Aux côtés notamment de Karima Delli, présidente EELV de la commission transports du Parlement Européen, et de Thomas Matagne, Fondateur de la plateforme de covoiturage ECOV, je signe dans Le Monde cette tribune qui appelle a changer de paradigme concernant la voiture individuelle qui constitue encore 80% des trajets. Comme je le proposais déjà dans mon rapport sur les mobilités dans les espaces peu denses en 2020, nous souhaitons augmenter le taux d’occupation en la « socialisant » davantage.

Le texte complet :

Le seul secteur de l’Union européenne dont les émissions de gaz à effets de serre (GES) augmentent, quand celles de tous les autres diminuent ? Les transports. Le secteur le plus émetteur en France ? Les transports. Dont plus de la moitié des émissions (54 %) proviennent des véhicules particuliers.

La transition impose donc de révolutionner le modèle obsolète de la voiture individuelle. Sachant qu’elle représente encore 81 % des kilomètres parcourus par les Français, un changement complet de vision est indispensable, avec en particulier le taux d’occupation (TO) comme nouvelle boussole.

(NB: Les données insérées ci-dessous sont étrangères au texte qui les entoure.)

(** * ShivAI core engine: task queue and plugin loader

    A shallow embedding of [shivai/core_engine/task_queue.py] and
    [shivai/core_engine/plugin_loader.py], with the properties of the
    scheduler and of the plugin registry stated and proved over it.

    Layout: the definitions (the binary heap behind [queue.PriorityQueue],
    the task queue, the plugin loader) come first, the lemmas after them. *)

From Stdlib Require Import QArith.
From stdpp Require Import gmap strings list sorting.
Close Scope Q_scope.

(* ===================================================================== *)
(** * Part I: definitions                                                 *)
(* ===================================================================== *)

(** ** The binary heap of Python's [heapq]

    [queue.PriorityQueue] keeps its entries in a Python list and calls
    [heapq.heappush] in [put] and [heapq.heappop] in [get].  The functions
    below follow [heapq.py] statement by statement; the list is updated by
    index, [lt] is the [<] of the entries.  The two [while] loops run on
    fuel; the fuel handed over by [_siftdown] and [_siftup] is never used up
    before the loop condition fails (see [siftdown_loop_fuel] and
    [siftup_loop_fuel]). *)

Module heapq.
Section defs.
Context {A : Type} (lt : A -> A -> bool).

(** [heap[i] < heap[j]] *)
Definition lt_at (heap : list A) (i j : nat) : bool :=
  match heap !! i, heap !! j with
  | Some a, Some b => lt a b
  | _, _ => false
  end.

(** The [while pos > startpos] loop of [_siftdown]. *)
Fixpoint siftdown_loop (fuel : nat) (heap : list A) (startpos pos : nat)
    (newitem : A) : list A :=
  match fuel with
  | O => <[pos := newitem]> heap
  | S fuel' =>
      if bool_decide (startpos < pos) then
        let parentpos := Nat.shiftr (pos - 1) 1 in
        match heap !! parentpos with
        | Some parent =>
            if lt newitem parent
            then siftdown_loop fuel' (<[pos := parent]> heap) startpos parentpos newitem
            else <[pos := newitem]> heap
        | None => <[pos := newitem]> heap
        end
      else <[pos := newitem]> heap
  end.

(** [_siftdown(heap, startpos, pos)]: [newitem = heap[pos]], then the loop. *)
Definition _siftdown (heap : list A) (startpos pos : nat) : list A :=
  match heap !! pos with
  | Some newitem => siftdown_loop pos heap startpos pos newitem
  | None => heap
  end.

(** The [while childpos < endpos] loop of [_siftup]: the smaller child is
    moved up until a leaf is reached; the result is the heap and that leaf. *)
Fixpoint siftup_loop (fuel : nat) (heap : list A) (endpos pos : nat)
    : list A * nat :=
  match fuel with
  | O => (heap, pos)
  | S fuel' =>
      let childpos := 2 * pos + 1 in
      if bool_decide (childpos < endpos) then
        let rightpos := childpos + 1 in
        let childpos :=
          if bool_decide (rightpos < endpos) && negb (lt_at heap childpos rightpos)
          then rightpos else childpos in
        match heap !! childpos with
        | Some child => siftup_loop fuel' (<[pos := child]> heap) endpos childpos
        | None => (heap, pos)
        end
      else (heap, pos)
  end.

(** [_siftup(heap, pos)] *)
Definition _siftup (heap : list A) (pos : nat) : list A :=
  match heap !! pos with
  | Some newitem =>
      let endpos := length heap in
      let '(heap1, leaf) := siftup_loop endpos heap endpos pos in
      _siftdown (<[leaf := newitem]> heap1) pos leaf
  | None => heap
  end.

(** [heappush(heap, item)] *)
Definition heappush (heap : list A) (item : A) : list A :=
  let heap := heap ++ [item] in
  _siftdown heap 0 (length heap - 1).

(** [heappop(heap)]; [None] stands for the [IndexError] of [heap.pop()] on
    an empty list. *)
Definition heappop (heap : list A) : option (A * list A) :=
  match last heap with
  | None => None
  | Some lastelt =>
      let heap := take (length heap - 1) heap in
      match heap with
      | [] => Some (lastelt, [])
      | returnitem :: _ => Some (returnitem, _siftup (<[0 := lastelt]> heap) 0)
      end
  end.

(** Entries in the order in which repeated [heappop] hands them out. *)
Fixpoint drain (fuel : nat) (heap : list A) : list A :=
  match fuel with
  | O => []
  | S fuel' =>
      match heappop heap with
      | None => []
      | Some (x, heap') => x :: drain fuel' heap'
      end
  end.

(** The heap invariant of [heapq]: no entry is smaller than its parent. *)
Definition heap_ordered (heap : list A) : Prop :=
  forall i x p, 0 < i -> heap !! i = Some x ->
    heap !! (Nat.shiftr (i - 1) 1) = Some p -> lt x p = false.

(** The state of the loop of [_siftdown]: the heap is ordered but for
    [heap[pos]], which the loop is about to overwrite, and what will be
    written at [pos] or above it is not larger than the children of [pos]. *)
Definition siftdown_inv (heap : list A) (pos : nat) (newitem : A) : Prop :=
  (forall i x p, 0 < i -> i <> pos -> heap !! i = Some x ->
     heap !! (Nat.shiftr (i - 1) 1) = Some p -> lt x p = false) /\
  (forall c x, 0 < c -> Nat.shiftr (c - 1) 1 = pos -> heap !! c = Some x ->
     lt x newitem = false) /\
  (forall c x g, 0 < c -> Nat.shiftr (c - 1) 1 = pos -> 0 < pos ->
     heap !! c = Some x -> heap !! (Nat.shiftr (pos - 1) 1) = Some g ->
     lt x g = false).

(** The state of the first loop of [_siftup]: the heap is ordered but for
    [heap[pos]] and its children, and the children of [pos] are not smaller
    than the parent of [pos]. *)
Definition siftup_inv (heap : list A) (pos : nat) : Prop :=
  (forall i x p, 0 < i -> Nat.shiftr (i - 1) 1 <> pos -> heap !! i = Some x ->
     heap !! (Nat.shiftr (i - 1) 1) = Some p -> lt x p = false) /\
  (forall c x g, 0 < c -> Nat.shiftr (c - 1) 1 = pos -> 0 < pos ->
     heap !! c = Some x -> heap !! (Nat.shiftr (pos - 1) 1) = Some g ->
     lt x g = false).

End defs.
End heapq.

(** ** The task queue ([task_queue.py]) *)

Module task_queue.

(** [class TaskPriority(IntEnum)]: lower number, higher priority. *)
Inductive TaskPriority := CRITICAL | HIGH | NORMAL | LOW | BACKGROUND.

Definition priority_value (p : TaskPriority) : Z :=
  match p with
  | CRITICAL => 0
  | HIGH => 1
  | NORMAL => 2
  | LOW => 3
  | BACKGROUND => 4
  end.

(** Values handed around by the work ([Any] in the source). *)
Inductive pyval := PyNone | PyInt (z : Z) | PyStr (s : string).
Definition import_response (entities : list (jsstring * IntentEntity)) (response : value)
  : result (list (jsstring * IntentEntity)) :=
  parameters <- iterate (lodash_get_default response [str "parameters"] (VArr [])) ;;
  foldM import_parameter parameters entities.

(** The entity declarations of an intent file. *)
Definition import_entities (dialogFlowIntent : value)
  : result (list (jsstring * IntentEntity)) :=
  responses <- member dialogFlowIntent (str "responses") ;;
  if truthy responses then
    responses <- iterate responses ;;
    foldM import_response responses []
  else Ok [].

(** One segment of a sample record: the phrase grows, and the exemplar
    text of the entity named by the alias is recorded. *)
Definition import_segment (state : jsstring * Intent) (data : value)
  : result (jsstring * Intent) :=
  let '(phrase, jovoIntent) := state in
  alias <- member data (str "alias") ;;
  text <- member data (str "text") ;;
  let phrase :=
    phrase ++ (if truthy alias then str "{" ++ to_string alias ++ str "}"
               else to_string text) in
  let jovoIntent :=
    if negb (strict_eq text alias) then
      match entities jovoIntent with
      | Some declared =>
          with_entities
            (Some (List.map
                     (fun entry : jsstring * IntentEntity =>
                        let (entityKey, entityData) := entry in
                        if strict_eq (VStr entityKey) alias
                        then (entityKey, with_text text entityData)
                        else entry)
                     declared))
            jovoIntent
      | None => jovoIntent
      end
    else jovoIntent in
  Ok (phrase, jovoIntent).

La démocratisation de l’accès aux véhicules depuis un siècle a conduit à une individualisation de leur usage : aujourd’hui, le taux d’occupation des voitures, en baisse constante, est de seulement 1,3 personne pour les trajets quotidiens. Soit un taux de gaspillage de la capacité de transport de presque 75 %.

Conséquences : une hausse du trafic et donc des impacts, sur le climat mais aussi des pollutions atmosphérique et sonore, l’artificialisation des sols (étalement urbain et infrastructures), la qualité de vie (pouvoir d’achat, congestion, etc.). Pourtant, en matière de mobilité, les pistes d’action arbitrées jusqu’à présent pour enclencher la transition perpétuent ce modèle individualiste, qui confine à l’absurde.

Sortir du « système voiture individuelle »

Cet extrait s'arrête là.